# [Exercise requirements]
Among the entries below, only the lines starting at the one with "(** * Claims on the object scanner *)" and ending at the one with "destruct (scan_text_for_pii db", both included, are to be printed exactly.
-----
(** C3, as amended.  For every pattern of the registry but Phone Number and
    every entry of its match list, the redaction appends one sample.  For
    SSN and Credit Card the sample keeps the last four characters and masks
    every character before them; for Email it keeps the first and the last
    character of the part before the [@] and everything from the [@] on; for
    the other categories it keeps the first three and the last three
    characters and masks every character between.  The sample differs from
    the match, except for an email whose part before the [@] has exactly two
    characters, which is returned unmasked. *)
Theorem redaction_of_registry_matches :
  forall (db : unicode_data) (pattern_name : string) (pattern : regex)
         (text m : str) (acc : list str),
    In (pattern_name, pattern) PII_PATTERNS ->
    pattern_name <> "Phone Number"%string ->
    In m (re_findall db pattern text) ->
    exists red,
      redact_match pattern_name m acc = Ok (acc ++ [red]) /\ reveals pattern_name m red.
Proof.
  intros db pattern_name pattern text m acc Hreg Hphone Hin.
  unfold PII_PATTERNS in Hreg. simpl in Hreg.
  destruct Hreg as [E|[E|[E|[E|[E|[E|[E|[E|[E|[]]]]]]]]]];
    injection E as <- <-; unfold reveals; simpl String.eqb; simpl str_in; cbv iota.
  - apply (last_four_masks db re_ssn "SSN" text); registry_side db.
  - apply (last_four_masks db re_credit_card "Credit Card" text); registry_side db.
  - apply (email_masks db text). exact Hin.
  - contradiction Hphone. reflexivity.
  - apply (three_and_three_masks db re_passport "Passport Number" text);
      registry_side db.
  - apply (three_and_three_masks db re_driver_license "US Driver License" text);
      registry_side db.
  - apply (three_and_three_masks db re_ip_address "IP Address" text); registry_side db.
  - apply (three_and_three_masks db re_aws_access_key "AWS Access Key" text);
      registry_side db.
  - apply (three_and_three_masks db re_azure_connection_string
             "Azure Connection String" text); registry_side db.
Qed.

(** C2, as amended.  On the text [SSN: 123-45-6789] the findings map has one
    entry, for SSN, with count 1 and the single sample [*******6789]: the
    match has eleven characters, the two separators among them, so seven are
    masked. *)
Theorem scan_ssn_scenario :
  forall db : unicode_data,
    scan_text_for_pii db (str_of "SSN: 123-45-6789")
    = Ok [("SSN"%string, {| count := 1; samples := [str_of "*******6789"] |})].
Proof. intros db. vm_compute. reflexivity. Qed.

(** C2, as stated, fails: the sample is not [*****6789]. *)
Lemma scan_ssn_scenario_five_stars_fails :
  (forall db : unicode_data,
     scan_text_for_pii db (str_of "SSN: 123-45-6789")
     = Ok [("SSN"%string, {| count := 1; samples := [str_of "*******6789"] |})])
  /\ str_of "*******6789" <> str_of "*****6789".
Proof. split; [intros db; vm_compute; reflexivity | discriminate]. Qed.

(** C3, as stated, fails on an email whose part before the [@] has two
    characters: the match list of the Email pattern on [ab@example.com] is
    that string, and its redacted sample is the same string. *)
Lemma email_two_character_local_part_unmasked :
  (forall db : unicode_data,
     re_findall db re_email (str_of "ab@example.com") = [str_of "ab@example.com"])
  /\ redact_match "Email" (str_of "ab@example.com") [] = Ok [str_of "ab@example.com"]
  /\ (forall db : unicode_data,
        scan_text_for_pii db (str_of "ab@example.com")
        = Ok [("Email"%string, {| count := 1; samples := [str_of "ab@example.com"] |})]).
Proof.
  split; [intros db; vm_compute; reflexivity|].
  split; [vm_compute; reflexivity | intros db; vm_compute; reflexivity].
Qed.

(** The amended C3 at the SSN of the scenario. *)
Lemma redaction_of_registry_matches_witness :
  exists red,
    redact_match "SSN" (str_of "123-45-6789") [] = Ok ([] ++ [red])
    /\ reveals "SSN" (str_of "123-45-6789") red.
Proof.
  apply (redaction_of_registry_matches ascii_only "SSN" re_ssn (str_of "SSN: 123-45-6789")).
  - left. reflexivity.
  - discriminate.
  - vm_compute. left. reflexivity.
Defined.

(** C1 at the text [555-123-4567]: the Phone Number pattern matches the whole
    text, and the entry of the match list is the text of its optional group,
    the empty string; so is the sample.  With a country code the entry is the
    country code and the space after it. *)
Theorem phone_entries_are_group_texts :
  forall db : unicode_data,
    option_map pos (re_match db re_phone None (str_of "555-123-4567")) = Some 12%nat
    /\ re_findall db re_phone (str_of "555-123-4567") = [[]]
    /\ scan_text_for_pii db (str_of "555-123-4567")
       = Ok [("Phone Number"%string, {| count := 1; samples := [[]] |})]
    /\ re_findall db re_phone (str_of "call x+1 555-123-4567") = [str_of "+1 "].
Proof. intros db. vm_compute. repeat split; reflexivity. Qed.

(* ================================================================== *)
(** * Claims on the object scanner *)

(** C9.  In every dictionary [scan_blob] returns, read as its caller reads it
    (a missing ["has_pii"] is [False], a missing ["findings"] is the empty
    map): [has_pii] holds exactly when the findings map is not empty; and
    when [scanned] is [False] the findings map is empty and a reason is
    set. *)
Theorem scan_blob_outcome_invariant :
  forall (db : unicode_data) (client : blob_client) (max_size_mb : Z),
    (get_has_pii (fst (scan_blob db client max_size_mb)) = true
     <-> get_findings (fst (scan_blob db client max_size_mb)) <> [])
    /\ (scanned (fst (scan_blob db client max_size_mb)) = false ->
        get_findings (fst (scan_blob db client max_size_mb)) = []
        /\ exists why, reason (fst (scan_blob db client max_size_mb)) = Some why).
Proof.
  intros db client max_size_mb.
  assert (Hskip : forall o : scan_outcome,
             findings o = None -> has_pii o = None -> scanned o = false ->
             (exists why, reason o = Some why) ->
             (get_has_pii o = true <-> get_findings o <> [])
             /\ (scanned o = false -> get_findings o = [] /\ exists why, reason o = Some why)).
  { intros o Hf Hp Hs Hr. unfold get_has_pii, get_findings. rewrite Hf, Hp.
    split; [split; [discriminate | intros H; contradiction H; reflexivity]|].
    intros _. split; [reflexivity | exact Hr]. }
  unfold scan_blob.
  destruct (get_blob_properties client) as [properties | e];
    [|apply Hskip; simpl; eauto].
  destruct (max_size_mb * 1024 * 1024 <? size properties)%Z;
    [apply Hskip; simpl; eauto|].
  destruct (download_blob client) as [stream | e]; [|apply Hskip; simpl; eauto].
  destruct (readall stream) as [content | e]; [|apply Hskip; simpl; eauto].
  destruct (utf8_decode content) as [text_content|]; [|apply Hskip; simpl; eauto].
  destruct (scan_text_for_pii db text_content) as [pii_findings | e].
  - simpl. unfold get_has_pii, get_findings. simpl. split; [|discriminate].
    destruct pii_findings as [|p l]; simpl.
    + split; [discriminate | intros H; contradiction H; reflexivity].
    + split; [discriminate | intros _].
      unfold py_len. apply Z.ltb_lt. simpl length. lia.
  - destruct (exn_kind e); apply Hskip; simpl; eauto.
Qed.

(** C7, as amended.  When the properties of a blob report more bytes than
    [max_size_mb * 1024 * 1024], [scan_blob] returns [scanned = False], the
    reason [File too large] (with a capital F) and the size in megabytes; it
    has asked for the properties and has done nothing else: no download, no
    content scan. *)
Theorem scan_blob_too_large :
  forall (db : unicode_data) (client : blob_client) (max_size_mb : Z)
         (properties : blob_properties),
    get_blob_properties client = Ok properties ->
    (max_size_mb * 1024 * 1024 < size properties)%Z ->
    scan_blob db client max_size_mb
    = ({| scanned := false; reason := Some "File too large"%string;
          size_mb := Some (megabytes (size properties));
          findings := None; has_pii := None |},
       [GetBlobProperties]).
Proof.
  intros db client max_size_mb properties Hp Hsize. unfold scan_blob. rewrite Hp.
  apply Z.ltb_lt in Hsize. rewrite Hsize. reflexivity.
Qed.

(** The blob of 15 MB against a limit of 10 MB. *)
Lemma scan_blob_too_large_witness :
  (10 * 1024 * 1024 < 15728640)%Z
  /\ forall db : unicode_data,
       scan_blob db blob_of_15_mb 10
       = ({| scanned := false; reason := Some "File too large"%string;
             size_mb := Some (megabytes 15728640); findings := None; has_pii := None |},
          [GetBlobProperties]).
Proof.
  split; [lia|]. intros db.
  apply (scan_blob_too_large db blob_of_15_mb 10 {| size := 15728640 |});
    [reflexivity | simpl; lia].
Defined.

(** C7, as stated, fails: the reason is not the string [file too large]. *)
Lemma scan_blob_too_large_reason_is_capitalised :
  (forall db : unicode_data,
     reason (fst (scan_blob db blob_of_15_mb 10)) = Some "File too large"%string)
  /\ Some "File too large"%string <> Some "file too large"%string.
Proof. split; [intros db; reflexivity | discriminate]. Qed.

(** C8, as amended.  When the bytes read from a blob within the size limit
    are not UTF-8 text, [scan_blob] returns [scanned = False], the reason
    [Not a text file] (with a capital N) and the size in megabytes, and sets
    neither ["has_pii"] nor ["findings"]: the caller reads them as [False] and
    as the empty map.  The content scanner is not run. *)
Theorem scan_blob_not_text :
  forall (db : unicode_data) (client : blob_client) (max_size_mb : Z)
         (properties : blob_properties) (stream : stream_downloader)
         (content : list byte),
    get_blob_properties client = Ok properties ->
    (size properties <= max_size_mb * 1024 * 1024)%Z ->
    download_blob client = Ok stream ->
    readall stream = Ok content ->
    utf8_decode content = None ->
    scan_blob db client max_size_mb
    = ({| scanned := false; reason := Some "Not a text file"%string;
          size_mb := Some (megabytes (size properties));
          findings := None; has_pii := None |},
       [GetBlobProperties; DownloadBlob; ReadAll])
    /\ get_has_pii (fst (scan_blob db client max_size_mb)) = false
    /\ get_findings (fst (scan_blob db client max_size_mb)) = [].
Proof.
  intros db client max_size_mb properties stream content Hp Hsize Hd Hr Hu.
  assert (E : scan_blob db client max_size_mb
              = (not_text_outcome properties, [GetBlobProperties; DownloadBlob; ReadAll])).
  { unfold scan_blob. rewrite Hp.
    replace (max_size_mb * 1024 * 1024 <? size properties)%Z with false
      by (symmetry; apply Z.ltb_ge; exact Hsize).
    rewrite Hd, Hr, Hu. reflexivity. }
  rewrite E. repeat split.
Qed.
-----
# [Solution]
(** * Claims on the object scanner *)

(** C9.  In every dictionary [scan_blob] returns, read as its caller reads it
    (a missing ["has_pii"] is [False], a missing ["findings"] is the empty
    map): [has_pii] holds exactly when the findings map is not empty; and
    when [scanned] is [False] the findings map is empty and a reason is
    set. *)
Theorem scan_blob_outcome_invariant :
  forall (db : unicode_data) (client : blob_client) (max_size_mb : Z),
    (get_has_pii (fst (scan_blob db client max_size_mb)) = true
     <-> get_findings (fst (scan_blob db client max_size_mb)) <> [])
    /\ (scanned (fst (scan_blob db client max_size_mb)) = false ->
        get_findings (fst (scan_blob db client max_size_mb)) = []
        /\ exists why, reason (fst (scan_blob db client max_size_mb)) = Some why).
Proof.
  intros db client max_size_mb.
  assert (Hskip : forall o : scan_outcome,
             findings o = None -> has_pii o = None -> scanned o = false ->
             (exists why, reason o = Some why) ->
             (get_has_pii o = true <-> get_findings o <> [])
             /\ (scanned o = false -> get_findings o = [] /\ exists why, reason o = Some why)).
  { intros o Hf Hp Hs Hr. unfold get_has_pii, get_findings. rewrite Hf, Hp.
    split; [split; [discriminate | intros H; contradiction H; reflexivity]|].
    intros _. split; [reflexivity | exact Hr]. }
  unfold scan_blob.
  destruct (get_blob_properties client) as [properties | e];
    [|apply Hskip; simpl; eauto].
  destruct (max_size_mb * 1024 * 1024 <? size properties)%Z;
    [apply Hskip; simpl; eauto|].
  destruct (download_blob client) as [stream | e]; [|apply Hskip; simpl; eauto].
  destruct (readall stream) as [content | e]; [|apply Hskip; simpl; eauto].
  destruct (utf8_decode content) as [text_content|]; [|apply Hskip; simpl; eauto].
  destruct (scan_text_for_pii db text_content) as [pii_findings | e].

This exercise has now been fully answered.